Companies are essentially split on whether to allow users to install applications -- 51 percent yes, 49 percent no, according to a survey of 765 professionals by security vendor Bit9.
Seventy-four percent of the businesses polled allow only software from a list approved by the business, and 23 percent allow only software that is actually deployed by the business.
About half allow administrative rights to fewer than 20 percent of their users, and just 11 percent allow such rights to all users. Seven percent allow administrative rights to no users.
While restricting administrative rights is the most popular method of controlling or preventing unauthorized software, that's not the only method. Written policy guidelines that they trust employees to honor are used by half the respondents, according to the survey.
Of those who responded, 45 percent said they've found digital music software on work machines, 44 percent have social media software and 43 percent have instant messaging. Spyware was found by 36 percent of respondents and 32 percent said they found viruses and other malware on corporate machines.

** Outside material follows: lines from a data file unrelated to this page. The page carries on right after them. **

Lemma prepare_dashboard_data_raises (s : Sorter) (g : Globals) rows :
  qualified_leads_clean g = QLeadsWithSegment rows ->
  prepare_dashboard_data s g = KeyError "business_segment".
Proof.
  intro E. unfold prepare_dashboard_data. now rewrite E.
Qed.

(** * Further properties of the pipeline *)

(** ** What RevenueBySeller keeps *)

Lemma StronglySorted_app_cross {A} (P : A -> A -> Prop) (l1 l2 : list A) :
  StronglySorted P (l1 ++ l2) ->
  forall a b, In a l1 -> In b l2 -> P a b.
Proof.
  induction l1 as [|x l1 IH]; simpl; intros Hs a b Ha Hb; [destruct Ha|].
  inversion Hs as [|? ? Hs' Hx]; subst. destruct Ha as [<-|Ha].
  - rewrite Forall_forall in Hx. apply Hx. apply in_or_app. now right.
  - now apply IH.
Qed.

Lemma In_firstn_or_skipn {A} (n : nat) (l : list A) (x : A) :
  In x l -> In x (firstn n l) \/ In x (skipn n l).
Proof.
  intro H. rewrite <- (firstn_skipn n l) in H. now apply in_app_or in H.
Qed.

(** X1: the truncation keeps the largest totals.  A seller left out of
    RevenueBySeller has a total no greater than that of any seller in it. *)
Theorem revenue_by_seller_keeps_largest (s : Sorter) items kept dropped :
  In kept (revenue_by_seller s items) ->
  In dropped (seller_totals items) ->
  ~ In dropped (revenue_by_seller s items) ->
  total_revenue dropped <= total_revenue kept.
Proof.
  unfold revenue_by_seller, head. intros Hk Hd Hnot.
  apply (sort_desc_In s total_revenue) in Hd.
  destruct (In_firstn_or_skipn 20 _ _ Hd) as [Hd'|Hd']; [contradiction|].
  pose proof (sort_desc_sorted s _ total_revenue (seller_totals items)) as Hs.
  rewrite <- (firstn_skipn 20 (sort_desc s total_revenue (seller_totals items))) in Hs.
  exact (StronglySorted_app_cross _ _ _ Hs kept dropped Hk Hd').
Qed.

Lemma revenue_by_seller_keeps_largest_witness :
  total_revenue {| label := "s21"; total_revenue := 5; order_count := 1 |}
  <= total_revenue {| label := "s01"; total_revenue := 10; order_count := 1 |}.
Proof.
  apply (revenue_by_seller_keeps_largest stable_sorter ranked_items).
  - vm_compute. now left.
  - vm_compute. do 20 right. now left.
  - intro H. vm_compute in H.
    repeat (destruct H as [H|H]; [discriminate H|]). exact H.
Defined.

Lemma sort_desc_nil (s : Sorter) {R} (f : R -> Z) : sort_desc s f [] = [].
Proof. apply Permutation_nil, sort_desc_perm. Qed.

(** X2: with at most twenty sellers nothing is cut: RevenueBySeller is the
    frame of seller totals rearranged. *)
Theorem revenue_by_seller_complete (s : Sorter) items :
  (List.length (seller_totals items) <= 20)%nat ->
  Permutation (seller_totals items) (revenue_by_seller s items).
Proof.
  intro Hlen. unfold revenue_by_seller, head.
  rewrite firstn_all2; [apply sort_desc_perm|].
  now rewrite <- (Permutation_length (sort_desc_perm s _ total_revenue _)).
Qed.

Lemma revenue_by_seller_complete_witness :
  Permutation (seller_totals two_items_one_order)
              (revenue_by_seller stable_sorter two_items_one_order).
Proof.
  apply (revenue_by_seller_complete stable_sorter two_items_one_order).
  vm_compute. lia.
Defined.

Lemma NoDup_firstn {A} (n : nat) (l : list A) : NoDup l -> NoDup (firstn n l).
Proof.
  intro H. revert n. induction H as [|x l Hx Hl IH]; intro n.
  - rewrite firstn_nil. constructor.
  - destruct n as [|n]; simpl; constructor; [|apply IH].
    intro Hin. apply Hx. rewrite <- (firstn_skipn n l). apply in_or_app. now left.
Qed.

Lemma agg_revenue_labels {R} (price : R -> Z) (groups : list (string * list R)) :
  map label (agg_revenue price groups) = map fst groups.
Proof. unfold agg_revenue. rewrite map_map. reflexivity. Qed.

(** Labels of a sorted grouped revenue frame: one row per group key. *)
Lemma grouped_revenue_labels_NoDup {R} (s : Sorter) (key : R -> option string)
    (price : R -> Z) (rows : list R) :
  NoDup (map label (sort_desc s total_revenue
                      (agg_revenue price (groupby key rows)))).
Proof.
  eapply Permutation_NoDup.
  - apply Permutation_map, sort_desc_perm.
  - rewrite agg_revenue_labels, groupby_keys. apply group_keys_NoDup.
Qed.

(** X3: every row of RevenueBySeller is a seller of OrderItem with the sum
    of the prices of its items and the number of its item rows, and no
    seller has two rows. *)
Theorem revenue_by_seller_rows (s : Sorter) items row :
  In row (revenue_by_seller s items) ->
  (exists i, In i items /\ OrderItem.seller_id i = label row) /\
  total_revenue row = seller_total (label row) items /\
  order_count row
  = count (filter (fun i => String.eqb (OrderItem.seller_id i) (label row)) items) /\
  NoDup (map label (revenue_by_seller s items)).
Proof.
  unfold revenue_by_seller, head. intro Hin.
  assert (Hin' : In row (sort_desc s total_revenue (seller_totals items))).
  { rewrite <- (firstn_skipn 20 (sort_desc s total_revenue (seller_totals items))).
    apply in_or_app. now left. }
  destruct (grouped_revenue_row s OrderItem.seller_id OrderItem.price items row Hin')
    as (Hne & Ht & Hc).
  split; [|split; [exact Ht|split; [exact Hc|]]].
  - destruct (filter (fun r => String.eqb (OrderItem.seller_id r) (label row)) items)
      as [|i rest] eqn:E; [contradiction|].
    assert (Hi : In i (filter (fun r => String.eqb (OrderItem.seller_id r) (label row))
                              items)) by (rewrite E; now left).
    apply filter_In in Hi. destruct Hi as [Hi Heq]. apply String.eqb_eq in Heq.
    now exists i.
  - rewrite <- firstn_map. apply NoDup_firstn.
    apply (grouped_revenue_labels_NoDup s (fun i => Some (OrderItem.seller_id i))).
Qed.

Lemma revenue_by_seller_rows_witness :
  total_revenue {| label := "A"; total_revenue := 30; order_count := 2 |}
  = seller_total "A" two_items_one_order.
Proof.
  refine (proj1 (proj2 (revenue_by_seller_rows stable_sorter two_items_one_order
                          {| label := "A"; total_revenue := 30; order_count := 2 |} _))).
  vm_compute. now left.
Defined.

(** X4: without order items the three revenue reports are empty frames,
    whatever the other tables hold. *)
Theorem revenue_reports_of_no_items (s : Sorter) products translation orders customers :
  revenue_by_category s [] products translation = [] /\
  revenue_by_region s [] orders customers = [] /\
  revenue_by_seller s [] = [].
Proof.
  unfold revenue_by_category, revenue_by_region, revenue_by_seller.
  repeat split.
  - apply sort_desc_nil.
  - apply sort_desc_nil.
  - unfold seller_totals. simpl. now rewrite sort_desc_nil.
Qed.

(** ** Rows and labels of the joined revenue reports *)

(** X5: every row of RevenueByRegion carries, for its state, the price sum
    and the number of the rows of the merged frame (order items merged with
    their order and its customer) that have this state; there is at least
    one such merged row, and no state has two rows. *)
Theorem revenue_by_region_rows (s : Sorter) items orders customers row :
  In row (revenue_by_region s items orders customers) ->
  let joined :=
    filter (fun r => String.eqb (Customer.customer_state (snd r)) (label row))
           (items_with_state items orders customers) in
  joined <> [] /\
  total_revenue row = col_sum (fun r => snd (fst (fst r))) joined /\
  order_count row = count joined /\
  NoDup (map label (revenue_by_region s items orders customers)).
Proof.
  intros Hin joined.
  destruct (grouped_revenue_row s _ _ _ row Hin) as (H1 & H2 & H3).
  repeat split; try assumption.
  apply (grouped_revenue_labels_NoDup s
           (fun r => Some (Customer.customer_state (snd r)))).
Qed.

Lemma revenue_by_region_rows_witness :
  order_count {| label := "SP"; total_revenue := 30; order_count := 2 |}
  = count (filter (fun r => String.eqb (Customer.customer_state (snd r)) "SP")
                  (items_with_state two_items_one_order sample_orders sample_customers)).
Proof.
  refine (proj1 (proj2 (proj2
            (revenue_by_region_rows stable_sorter two_items_one_order sample_orders
               sample_customers
               {| label := "SP"; total_revenue := 30; order_count := 2 |} _)))).
  vm_compute. now left.
Defined.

When presented with four choices of attacks and asked which ones they fear, 60 percent said those that exploit zero-day attacks that leads to stealing intellectual property. Fewer were concerned about employees stealing and publishing company data (28 percent), a vendor being hacked and compromising company email (26 percent) and customer data being stolen because a cloud security application has been hacked (25 percent).
About a third of respondents say they don't let employees use their own mobile devices for work. 41 percent do allow them but only on isolated public networks. 27 percent allow these devices to connect to the corporate intranet, the survey says.
Just 19 percent say that network crashes have been traced to use of "unusual" software.